• [HOW TO COMPLETE THIS TASK]:
The answer must be an exact reproduction of the lines from the start of the records below through the line containing "operations below; [Uint256Laws]", and nothing more.

◇ ◇ ◇ ◇ ◇ ◇ ◇

(* ===== verification/Uint256.v ===== *)
(** * 256 bit words: the interface of [github.com/holiman/uint256]

    The package is not part of the repository.  The contracts use the
    operations below; [Uint256Laws] states the behaviour its documentation
    promises: arithmetic modulo 2^256, division by zero yields zero. *)
From S2P Require Import Prelude Bytes.

Class Uint256 : Type := {
  u_add : Z -> Z -> Z;
  u_sub : Z -> Z -> Z;
  u_mul : Z -> Z -> Z;
  u_div : Z -> Z -> Z;
  (** the word and whether the integer overflowed it *)
  u_FromBig : Z -> Z * bool;
  u_SetBytes : bytes -> Z;
  u_Bytes : Z -> bytes;
}.

Definition word (x : Z) : Prop := 0 <= x < 2 ^ 256.

Class Uint256Laws `{Uint256} : Prop := {
  u_add_spec x y : word x -> word y -> u_add x y = (x + y) mod 2 ^ 256;
  u_sub_spec x y : word x -> word y -> u_sub x y = (x - y) mod 2 ^ 256;
  u_mul_spec x y : word x -> word y -> u_mul x y = (x * y) mod 2 ^ 256;
  u_div_spec x y : word x -> word y -> u_div x y = if y =? 0 then 0 else x / y;
  u_FromBig_spec x : u_FromBig x = (x mod 2 ^ 256, negb ((0 <=? x) && (x <? 2 ^ 256)));
  u_SetBytes_Bytes x : word x -> u_SetBytes (u_Bytes x) = x;
  u_Bytes_nil x : word x -> u_Bytes x = [] <-> x = 0;
}.

(** A concrete instance, for evaluating the model on examples. *)
Module Ref.
Definition ops : Uint256 := {|
  u_add x y := (x + y) mod 2 ^ 256;
  u_sub x y := (x - y) mod 2 ^ 256;
  u_mul x y := (x * y) mod 2 ^ 256;
  u_div x y := if y =? 0 then 0 else x / y;
  u_FromBig x := (x mod 2 ^ 256, negb ((0 <=? x) && (x <? 2 ^ 256)));
  u_SetBytes := big_SetBytes;
  u_Bytes := big_Bytes;
|}.

Lemma laws : @Uint256Laws ops.
Proof.
  split; try done; simpl.
  - intros x [Hx _]. by apply big_roundtrip.
  - intros x [Hx _]. unfold big_Bytes, big_len. destruct (Z.eqb_spec x 0) as [->|Hne]; [done|].
    split; [|done]. intros E. apply (f_equal length) in E. rewrite length_uint_to_be in E. simpl in E.
    assert (0 <= Z.log2 (Z.abs x) / 8) by (apply Z.div_pos; [apply Z.log2_nonneg|lia]). lia.
Qed.
End Ref.

Section bounds.
Context `{Uint256Laws}.

Lemma u_add_small x y : word x -> word y -> x + y < 2 ^ 256 -> u_add x y = x + y.
Proof. unfold word. intros. rewrite u_add_spec by done. apply Z.mod_small. lia. Qed.

Lemma u_sub_small x y : word x -> word y -> y <= x -> u_sub x y = x - y.
Proof. unfold word. intros. rewrite u_sub_spec by done. apply Z.mod_small. lia. Qed.

Lemma u_mul_small x y : word x -> word y -> x * y < 2 ^ 256 -> u_mul x y = x * y.
Proof. unfold word. intros. rewrite u_mul_spec by done. apply Z.mod_small. nia. Qed.

Lemma u_div_nonzero x y : word x -> word y -> y <> 0 -> u_div x y = x / y.
Proof. intros. rewrite u_div_spec by done. by destruct (Z.eqb_spec y 0). Qed.

Lemma word_add x y : word x -> word y -> word (u_add x y).
Proof. intros. rewrite u_add_spec by done. apply Z.mod_pos_bound. lia. Qed.

Lemma word_sub x y : word x -> word y -> word (u_sub x y).
Proof. intros. rewrite u_sub_spec by done. apply Z.mod_pos_bound. lia. Qed.

Lemma word_mul x y : word x -> word y -> word (u_mul x y).
Proof. intros. rewrite u_mul_spec by done. apply Z.mod_pos_bound. lia. Qed.

Lemma word_div x y : word x -> word y -> word (u_div x y).
Proof.
  unfold word. intros. rewrite u_div_spec by done. destruct (Z.eqb_spec y 0); [lia|].
  split; [apply Z.div_pos; lia|]. apply Z.div_lt_upper_bound; nia.
Qed.

Lemma FromBig_small x : word x -> u_FromBig x = (x, false).
Proof.
  unfold word. intros. rewrite u_FromBig_spec, Z.mod_small by lia. f_equal.
  apply negb_false_iff, andb_true_intro. split; [apply Z.leb_le|apply Z.ltb_lt]; lia.
Qed.
End bounds.

Create HintDb word discriminated.
#[export] Hint Resolve word_add word_sub word_mul word_div : word.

◇ ◇ ◇ ◇ ◇ ◇ ◇

• [RESPONSE TO THE EXERCISE]:
(* ===== verification/Uint256.v ===== *)
(** * 256 bit words: the interface of [github.com/holiman/uint256]

    The package is not part of the repository.  The contracts use the
    operations below; [Uint256Laws] states the behaviour its documentation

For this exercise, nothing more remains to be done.